▼

(** The classifier looks for the keywords anywhere in the text: an error
    classified as unreachable stays so when its text is embedded in a
    longer one, as in the message of the [UpdateFailed] the closure
    raises. *)
Theorem classifier_ignores_surrounding_text err cls pre suf cause :
  is_connection_error err = true →
  is_connection_error (Exc cls (pre +:+ str err +:+ suf) cause) = true.
Proof.
  unfold is_connection_error. rewrite !existsb_exists.
  intros (kw & Hin & Hc). exists kw. split; [done |].
  destruct (connection_keywords_plain kw Hin) as [Hplain Hne].
  apply contains_lower in Hc as (p & s & q & Hm & Hs); [| done | done].
  apply contains_lower; [done | done |].
  exists (pre +:+ p), s, (q +:+ suf). split; [| done].
  change (str (Exc cls (pre +:+ str err +:+ suf) cause))
    with (pre +:+ str err +:+ suf).
  by rewrite Hm, !append_assoc.
Qed.

Lemma classifier_ignores_surrounding_text_witness :
  is_connection_error
    (Exc "UpdateFailed"
       ("Error fetching printer data: " +:+ str Scenario.timeout +:+ "")
       (Some Scenario.timeout)) = true.
Proof.
  apply (classifier_ignores_surrounding_text Scenario.timeout "UpdateFailed"
           "Error fetching printer data: " "" (Some Scenario.timeout)).
  reflexivity.
Defined.

(** A successful cycle publishes under [info] the system information
    overlaid with the device information: on a key both queries answer, the
    device information wins.  Under [status] it publishes the device
    information itself. *)
Theorem fresh_snapshot_merges_info host env d snapshot d' si di :
  try_body host env d = (Return snapshot, d') →
  get_system_info env = Return si →
  get_device_info env = Return di →
  ∃ info,
    snapshot !! "info" = Some (VDict info)
    ∧ (∀ k, info !! k
            = match di !! k with
              | Some v => Some v
              | None => si !! k
              end)
    ∧ snapshot !! "status" = Some (VDict di).
Proof.
  intros Hok Hsi Hdi.
  destruct (try_body_return_inv _ _ _ _ _ Hok)
    as (si' & di' & cv & su & tr & dt & er & web & Hsi' & Hdi' & _ & _ & _
        & _ & _ & -> & _).
  rewrite Hsi in Hsi'. rewrite Hdi in Hdi'. simplify_eq.
  exists (di' ∪ si'). split; [done |]. split; [| done].
  intros k. rewrite lookup_union. by destruct (di' !! k), (si' !! k).
Qed.

Lemma fresh_snapshot_merges_info_witness :
  ∃ info,
    fresh Scenario.monday_data !! "info" = Some (VDict info)
    ∧ (∀ k, info !! k
            = match (<["state" := VStr "idle"]>
                       {["page_count" := VInt 1200]} : dict) !! k with
              | Some v => Some v
              | None => ({["description" := VStr "LaserJet"]} : dict) !! k
              end)
    ∧ fresh Scenario.monday_data !! "status"
      = Some (VDict (<["state" := VStr "idle"]>
                       {["page_count" := VInt 1200]})).
Proof.
  apply (fresh_snapshot_merges_info Scenario.printer
           (Scenario.online Scenario.monday) None
           (fresh Scenario.monday_data) (Some Scenario.monday_record)).
  - reflexivity.
  - reflexivity.
  - reflexivity.
Defined.

(** * Properties of the sensor platform *)

Lemma with_data_fresh {A} data (dflt : A) body :
  with_data (Some (fresh data)) dflt body = body (fresh data).
Proof. unfold with_data. by rewrite fresh_truthy. Qed.

Lemma with_data_stale {A} data ts (dflt : A) body :
  with_data (Some (stale data ts)) dflt body = body (stale data ts).
Proof. unfold with_data. by rewrite stale_truthy. Qed.

Lemma is_printer_online_fresh data :
  PrinterSensorBase.is_printer_online (Some (fresh data)) = VBool true.
Proof.
  unfold PrinterSensorBase.is_printer_online. rewrite with_data_fresh.
  unfold get_or. by rewrite fresh_lookup_is_online.
Qed.

Lemma is_printer_online_stale data ts :
  PrinterSensorBase.is_printer_online (Some (stale data ts)) = VBool false.
Proof.
  unfold PrinterSensorBase.is_printer_online. rewrite with_data_stale.
  unfold get_or. by rewrite stale_lookup_is_online.
Qed.

Lemma get_or_fresh data k dflt :
  k ≠ "is_online" → get_or (fresh data) k dflt = get_or data k dflt.
Proof. intros. unfold get_or. by rewrite fresh_lookup_other. Qed.

Lemma get_or_stale data ts k dflt :
  k ≠ "is_online" → k ≠ "offline_since" →
  get_or (stale data ts) k dflt = get_or data k dflt.
Proof. intros. unfold get_or. by rewrite stale_lookup_other. Qed.

(** After a successful cycle the status entity shows the [state] the device
    information holds, and "unknown" when it holds none. *)
Theorem status_sensor_shows_device_state host env d snapshot d' di :
  try_body host env d = (Return snapshot, d') →
  get_device_info env = Return di →
  PrinterStatusSensor.native_value (Some snapshot)
  = Return (get_or di "state" (VStr "unknown")).
Proof.
  intros Hok Hdi.
  destruct (try_body_return_inv _ _ _ _ _ Hok)
    as (si & di' & cv & su & tr & dt & er & web & _ & Hdi' & _ & _ & _
        & _ & _ & -> & _).
  rewrite Hdi in Hdi'. simplify_eq.
  unfold PrinterStatusSensor.native_value.
  by rewrite with_data_fresh, is_printer_online_fresh.
Qed.

Lemma status_sensor_shows_device_state_witness :
  PrinterStatusSensor.native_value (Some (fresh Scenario.monday_data))
  = Return
      (get_or (<["state" := VStr "idle"]> {["page_count" := VInt 1200]})
         "state" (VStr "unknown")).
Proof.
  apply (status_sensor_shows_device_state Scenario.printer
           (Scenario.online Scenario.monday) None
           (fresh Scenario.monday_data) (Some Scenario.monday_record)).
  - reflexivity.
  - reflexivity.
Defined.

(** Whenever a failed cycle ends in a published snapshot, the status entity
    shows "offline", whatever state the cached snapshot recorded; the
    entities stay available and the printer counts as not online. *)
Theorem status_sensor_shows_offline_on_fallback
    host cached_data env d err published d' :
  (try_body host env d).1 = Raise err →
  async_update_data host cached_data env d = (Return published, d') →
  PrinterStatusSensor.native_value (Some published) = Return (VStr "offline")
  ∧ truthy (PrinterSensorBase.is_printer_online (Some published)) = false
  ∧ PrinterSensorBase.available (Some published) = true.
Proof.
  intros Hfail Hrun.
  rewrite (async_update_data_failure _ _ _ _ _ Hfail) in Hrun.
  apply handler_return in Hrun as (cached & _ & -> & _).
  unfold PrinterStatusSensor.native_value.
  by rewrite with_data_stale, is_printer_online_stale.
Qed.

Lemma status_sensor_shows_offline_on_fallback_witness :
  PrinterStatusSensor.native_value
    (Some (stale Scenario.monday_data (VStr Scenario.monday)))
  = Return (VStr "offline")
  ∧ truthy
      (PrinterSensorBase.is_printer_online
         (Some (stale Scenario.monday_data (VStr Scenario.monday)))) = false
  ∧ PrinterSensorBase.available
      (Some (stale Scenario.monday_data (VStr Scenario.monday))) = true.
Proof.
  apply (status_sensor_shows_offline_on_fallback Scenario.printer
           Scenario.monday_record
           (Scenario.failing Scenario.timeout Scenario.tuesday)
           (Some Scenario.monday_record) Scenario.timeout
           (stale Scenario.monday_data (VStr Scenario.monday))
           (Some Scenario.monday_record)).
  - reflexivity.
  - reflexivity.
Defined.

(** After a successful cycle the page count entity shows the [total] of the
    [page_counts] the device information holds; when the device information
    has no [page_counts], it shows its [page_count], or nothing. *)
Theorem page_count_sensor_falls_back_on_page_count
    host env d snapshot d' di :
  try_body host env d = (Return snapshot, d') →
  get_device_info env = Return di →
  PrinterPageCountSensor.native_value (Some snapshot)
  = match di !! "page_counts" with
    | Some page_counts => py_get page_counts "total" VNone
    | None => Return (get di "page_count")
    end.
Proof.
  intros Hok Hdi.
  destruct (try_body_return_inv _ _ _ _ _ Hok)
    as (si & di' & cv & su & tr & dt & er & web & _ & Hdi' & _ & _ & _
        & _ & _ & -> & _).
  rewrite Hdi in Hdi'. simplify_eq.
  unfold PrinterPageCountSensor.native_value.
  rewrite with_data_fresh, get_or_fresh by done.
  unfold data_of, get_or at 1.
  rewrite lookup_insert_ne, lookup_insert_ne, lookup_insert_ne,
    lookup_insert_eq by done.
  simpl. unfold get_or. by destruct (di' !! "page_counts").
Qed.

Lemma page_count_sensor_falls_back_on_page_count_witness :
  PrinterPageCountSensor.native_value (Some (fresh Scenario.monday_data))
  = match (<["state" := VStr "idle"]> {["page_count" := VInt 1200]} : dict)
          !! "page_counts" with
    | Some page_counts => py_get page_counts "total" VNone
    | None =>
        Return
          (get (<["state" := VStr "idle"]> {["page_count" := VInt 1200]})
             "page_count")
    end.
Proof.
  apply (page_count_sensor_falls_back_on_page_count Scenario.printer
           (Scenario.online Scenario.monday) None
           (fresh Scenario.monday_data) (Some Scenario.monday_record)).
  - reflexivity.
  - reflexivity.
Defined.

(** After a successful cycle the cover entity shows exactly what the cover
    query answered, and it is enabled by default unless that answer is the
    text "unknown" or the empty text. *)
Theorem cover_sensor_shows_the_answer host env d snapshot d' cover :
  try_body host env d = (Return snapshot, d') →
  get_cover_status env = Return cover →
  PrinterCoverStatusSensor.native_value (Some snapshot) = Return cover
  ∧ PrinterCoverStatusSensor.entity_registry_enabled_default (Some snapshot)
    = Return (negb (py_eq cover (VStr "unknown"))
              && negb (py_eq cover (VStr ""))).
Proof.
  intros Hok Hcv.
  destruct (try_body_return_inv _ _ _ _ _ Hok)
    as (si & di & cv & su & tr & dt & er & web & _ & _ & Hcv' & _ & _
        & _ & _ & -> & _).
  rewrite Hcv in Hcv'. simplify_eq.
  unfold PrinterCoverStatusSensor.native_value,
    PrinterCoverStatusSensor.entity_registry_enabled_default.
  by rewrite !with_data_fresh.
Qed.

Lemma cover_sensor_shows_the_answer_witness :
  PrinterCoverStatusSensor.native_value (Some (fresh Scenario.monday_data))
  = Return (VStr "closed")
  ∧ PrinterCoverStatusSensor.entity_registry_enabled_default
      (Some (fresh Scenario.monday_data))
    = Return (negb (py_eq (VStr "closed") (VStr "unknown"))
              && negb (py_eq (VStr "closed") (VStr ""))).
Proof.
  apply (cover_sensor_shows_the_answer Scenario.printer
           (Scenario.online Scenario.monday) None
           (fresh Scenario.monday_data) (Some Scenario.monday_record)).
  - reflexivity.
  - reflexivity.
Defined.

(** After a successful cycle the unique ids start from the serial number of
    the device information, else from the one of the system information,
    and from the host when neither has one.  A serial number that is
    present but [None] is used as it is. *)
Theorem unique_id_prefers_the_serial_number
    host env d snapshot d' si di entry_host :
  try_body host env d = (Return snapshot, d') →
  get_system_info env = Return si →
  get_device_info env = Return di →
  PrinterSensorBase.unique_id (Some snapshot) entry_host
  = Return
      match di !! "serial_number" with
      | Some serial_number => serial_number
      | None =>
          match si !! "serial_number" with
          | Some serial_number => serial_number
          | None => VStr entry_host
          end
      end.
Proof.
  intros Hok Hsi Hdi.
  destruct (try_body_return_inv _ _ _ _ _ Hok)
    as (si' & di' & cv & su & tr & dt & er & web & Hsi' & Hdi' & _ & _ & _
        & _ & _ & -> & _).
  rewrite Hsi in Hsi'. rewrite Hdi in Hdi'. simplify_eq.
  unfold PrinterSensorBase.unique_id.
  rewrite get_or_fresh by done.
  assert (Hinfo : get_or (data_of si' di' cv su tr dt er web) "info" (VDict ∅)
                  = VDict (di' ∪ si')) by reflexivity.
  rewrite Hinfo. simpl. unfold get_or. rewrite lookup_union.
  by destruct (di' !! "serial_number"), (si' !! "serial_number").
Qed.

Lemma unique_id_prefers_the_serial_number_witness :
  PrinterSensorBase.unique_id (Some (fresh Scenario.monday_data))
    Scenario.printer
  = Return
      match (<["state" := VStr "idle"]> {["page_count" := VInt 1200]} : dict)
            !! "serial_number" with
      | Some serial_number => serial_number
      | None =>
          match ({["description" := VStr "LaserJet"]} : dict)
                !! "serial_number" with
          | Some serial_number => serial_number
          | None => VStr Scenario.printer
          end
      end.
Proof.
  apply (unique_id_prefers_the_serial_number Scenario.printer
           (Scenario.online Scenario.monday) None
           (fresh Scenario.monday_data) (Some Scenario.monday_record)).
  - reflexivity.
  - reflexivity.
  - reflexivity.
Defined.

▲

Filter the data above by the word "negb" and copy every line that matches.

OUTPUT OF THE TASK —
    = Return (negb (py_eq cover (VStr "unknown"))
              && negb (py_eq cover (VStr ""))).
    = Return (negb (py_eq (VStr "closed") (VStr "unknown"))
              && negb (py_eq (VStr "closed") (VStr ""))).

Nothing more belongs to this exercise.